Amal Knight

Personal information
- Full name: Amal Knight
- Date of birth: 19 November 1993 (age 32)
- Place of birth: Jamaica
- Height: 1.91 m (6 ft 3 in)
- Position: Goalkeeper

Team information
- Current team: Greenville Triumph SC
- Number: 13

Senior career*
- Years: Team / Apps / (Gls)
- 2012–2013: Harbour View / 0 / (0)
- 2013–2019: UWI / 94 / (0)
- 2020: San Diego Loyal / 0 / (0)
- 2020: → FC Tucson (loan) / 7 / (0)
- 2021: Arnett Gardens / 4 / (0)
- 2022: Harbour View / 19 / (0)
- 2023–2024: Lexington SC / 45 / (0)
- 2025: Chitwan / 6 / (0)
- 2025: Charlotte Independence / 6 / (0)

International career^{‡}
- 2018–: Jamaica / 9 / (0)

= Amal Knight =

Jamaican footballer (born 1993)

Amal Knight (born 19 November 1993) is a Jamaican professional footballer who plays as a goalkeeper for USL League One club Greenville Triumph SC.

==Early life and education==

Knight attended Wolmer's Boys High School before earning a scholarship to the University of the West Indies.

==Club career==
He played club football for Harbour View and UWI. In 2020, Knight signed with new USL Championship club San Diego Loyal. In June 2020 he moved on loan to FC Tucson.

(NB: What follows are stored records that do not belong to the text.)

Lemma run_all_keeps_blocks ops s s' :
  inv s -> run_all ops s = Some s' ->
  (exists added, chain s' = (chain s ++ added)%list)
  /\ forall b, b ∈ chain s ->
       deref (store s') (data b) = deref (store s) (data b)
       /\ hash (store s') (block_items b) = hash (store s) (block_items b).
Proof.
  revert s. induction ops as [|o ops IH]; simpl; intros s Hi.
  - intros [= <-]. split; [exists []; by rewrite app_nil_r|done].
  - destruct (run o s) as [s1|] eqn:Ho; [|done]. intros Hrun.
    destruct (run_keeps_blocks o s s1 Hi Ho) as [[a1 Ha1] Hk1].
    destruct (IH s1 (inv_run o s s1 Hi Ho) Hrun) as [[a2 Ha2] Hk2].
    split.
    + exists (a1 ++ a2)%list. by rewrite Ha2, Ha1, app_assoc.
    + intros b Hb. destruct (Hk1 b Hb) as [Hd1 Hh1].
      assert (Hb1 : b ∈ chain s1) by (rewrite Ha1; apply elem_of_app; by left).
      destruct (Hk2 b Hb1) as [Hd2 Hh2]. split; congruence.
Qed.

Lemma sealed_entries_after_entry s e :
  inv s -> sealed_entries (after_entry s e) = sealed_entries s.
Proof.
  intros Hi. unfold sealed_entries. simpl. f_equal.
  apply map_ext_in. intros b Hb%list_elem_of_In.
  destruct (inv_sealed s Hi b Hb) as [_ Hne].
  unfold deref. by rewrite list_lookup_total_alter_ne.
Qed.

Lemma sealed_entries_after_seal s t p lb :
  inv s ->
  sealed_entries (after_seal s (sealed s t p lb)) = (sealed_entries s ++ buffer s)%list.
Proof.
  intros Hi. unfold sealed_entries. simpl.
  rewrite map_app, concat_app. simpl. rewrite app_nil_r. f_equal.
  - f_equal. apply map_ext_in. intros b Hb%list_elem_of_In.
    destruct (inv_sealed s Hi b Hb) as [Hlt _].
    unfold deref. by rewrite lookup_total_app_l.
  - unfold buffer, deref. rewrite lookup_total_app_l; [done|apply (inv_current s Hi)].
Qed.

Lemma entries_run_all ops s s' :
  inv s -> run_all ops s = Some s' ->
  (sealed_entries s' ++ buffer s')%list
  = ((sealed_entries s ++ buffer s) ++ submitted ops)%list.
Proof.
  revert s. induction ops as [|o ops IH]; simpl; intros s Hi.
  - intros [= <-]. by rewrite app_nil_r.
  - destruct (run o s) as [s1|] eqn:Ho; [|done]. intros Hrun.
    rewrite (IH s1 (inv_run o s s1 Hi Ho) Hrun).
    destruct (run_cases o s s1 Hi Ho)
      as [(owner & stamp & year & -> & ->)|(fuel & t & lb & p & -> & Hl & Hp & ->)].
    + rewrite sealed_entries_after_entry, buffer_after_entry by done.
      simpl. by rewrite <- !app_assoc.
    + rewrite sealed_entries_after_seal, buffer_after_seal by done.
      simpl. by rewrite app_nil_r.
Qed.

Lemma chain_length_run_all ops s s' :
  inv s -> run_all ops s = Some s' ->
  List.length (chain s') = (List.length (chain s) + mines ops)%nat.
Proof.
  revert s. induction ops as [|o ops IH]; simpl; intros s Hi.
  - intros [= <-]. lia.
  - destruct (run o s) as [s1|] eqn:Ho; [|done]. intros Hrun.
    rewrite (IH s1 (inv_run o s s1 Hi Ho) Hrun).
    destruct (run_cases o s s1 Hi Ho)
      as [(owner & stamp & year & -> & ->)|(fuel & t & lb & p & -> & Hl & Hp & ->)];
      simpl; [done|].
    rewrite length_app. simpl. lia.
Qed.
End Reach.

(** ** The methods one by one *)

Section Methods.
Context `{FloatRepr}.
Implicit Types (s : state) (b : block).

Lemma last_block_run s :
  last_block s
  = (match last (chain s) with Some b => Ret b | None => Raise IndexError end, s).
Proof. unfold last_block, bind, gets. simpl. by destruct (last (chain s)). Qed.

Lemma mine_empty_chain s fuel now : chain s = [] -> mine fuel now s = (Raise IndexError, s).
Proof.
  intros Hnil. cbv [mine last_block bind gets ret raise]. cbn [fst snd].
  by rewrite Hnil.
Qed.

(** [new_block] with a previous hash that is not the empty string. *)
Lemma new_block_given s now p ph :
  ph <> "" ->
  let blk := {| index := Z.of_nat (List.length (chain s)) + 1; timestamp := now;
                data := current_data s; proof := p; previous_hash := ph |} in
  new_block now p (Some ph) s = (Ret blk, after_seal s blk).
Proof. intros Hph. by destruct ph. Qed.

Lemma new_block_empty_string s now p :
  new_block now p (Some "") s = new_block now p None s.
Proof. unfold new_block. cbn [truthy]. reflexivity. Qed.

Lemma proof_of_work_from_None fuel last_proof q :
  proof_of_work_from fuel last_proof q = None
  <-> forall p, q <= p < q + Z.of_nat fuel -> valid_proof last_proof p = false.
Proof.
  revert q. induction fuel as [|fuel IH]; intros q; simpl.
  - split; [intros _ p Hp; lia|done].
  - destruct (valid_proof last_proof q) eqn:Hq; simpl.
    + split; [done|]. intros Hall. rewrite Hall in Hq by lia. done.
    + rewrite IH. split; intros Hall p Hp.
      * destruct (decide (p = q)) as [->|Hne]; [done|]. apply Hall. lia.
      * apply Hall. lia.
Qed.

In July 2021, Knight signed with Arnett Gardens in Jamaica.

On 11 January, Knight signed with Lexington SC of USL League One. He was released by Lexington following their 2024 season.

After spending early 2025 with F.C. Chitwan in the Nepal Super League, Knight joined Charlotte Independence on 8 August 2025.

He signed with Greenville Triumph SC in January 2026.

==International career==
He made his international debut for Jamaica in 2018.